After lunch are English, History, Science, and then Math. I'm in the top classes, of course. And I still mysteriously get high grades. I mean, I'm in frigging chemistry and calculus with Kenta, Ryu, and Henry. I wonder how I get the third highest grade in those two classes. History is fucking easy. I already know every single damn thing (well almost every single damn thing) in that class! Easy A if you ask me. Literature…uh…I'll get back to you on that.

My schedule after school is pretty easy. Go to goggle head's bread store and do homework and after school snaking for like 2 hours there. Then hang out with all of them by the park. Babysit Ai, Mako, and Suzi with Henry and if not, then its homework, chores, hangout, or silly stupid mom business. And that's it for my everyday life.

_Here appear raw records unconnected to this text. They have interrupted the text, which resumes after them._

(** free_page ignores addresses below LOW_MEM, panics above HIGH_MEMORY,
    panics on a frame that is already free and leaves its count 0, and otherwise
    takes one off the count of the frame. *)
Theorem free_page_spec addr s :
  0 <= addr ->
  free_page addr s =
    if addr <? LOW_MEM then Ret tt s
    else if addr >? HIGH_MEMORY then Panic "trying to free nonexistent page" s
    else
      let i := (addr - LOW_MEM) / 4096 in
      if mem_map s i =? 0
      then Panic "trying to free free page" (s <| mem_map ::= <[i := 0]> |>)
      else Ret tt (s <| mem_map ::= <[i := u16 (mem_map s i - 1)]> |>).
Proof.
  intros Ha. unfold free_page.
  destruct (addr <? LOW_MEM) eqn:Hl; [done|]. destruct (addr >? HIGH_MEMORY) eqn:Hh; [done|].
  cbv zeta. rewrite Z.shiftr_div_pow2 by lia. change (2 ^ 12) with 4096.
  mrun. unfold nz. destruct (mem_map s _ =? 0) eqn:Hz; simpl; [|done].
  mrun. unfold panic, set_field; simpl. by rewrite arr_same.
Qed.

(** ** Translation of linear addresses *)

(** The entry of the page directory for a linear address; the directory lies
    at physical address 0. *)
Definition dir_entry (s : kstate) (addr : Z) : Z :=
  le32 (phys s) (4 * ((addr / 4194304) mod 1024)).
(** Where the entry of its page lies, when the page table [d] is present. *)
Definition entry_addr (d addr : Z) : Z :=
  Z.land 0xfffff000 d + 4 * ((addr / 4096) mod 1024).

Saturdays are weird. Takato makes us work at his stupid parent's bread store for like the whole morning and end at lunch. For one thing, at least we get paid. Then we have the rest of the day to ourselves. It really doesn't matter what we do during the rest of the day. We pretty much hangout, do homework, baby sit (Ai, Mako, and Suzy are the only ones), or just hang with our families. Nothing more…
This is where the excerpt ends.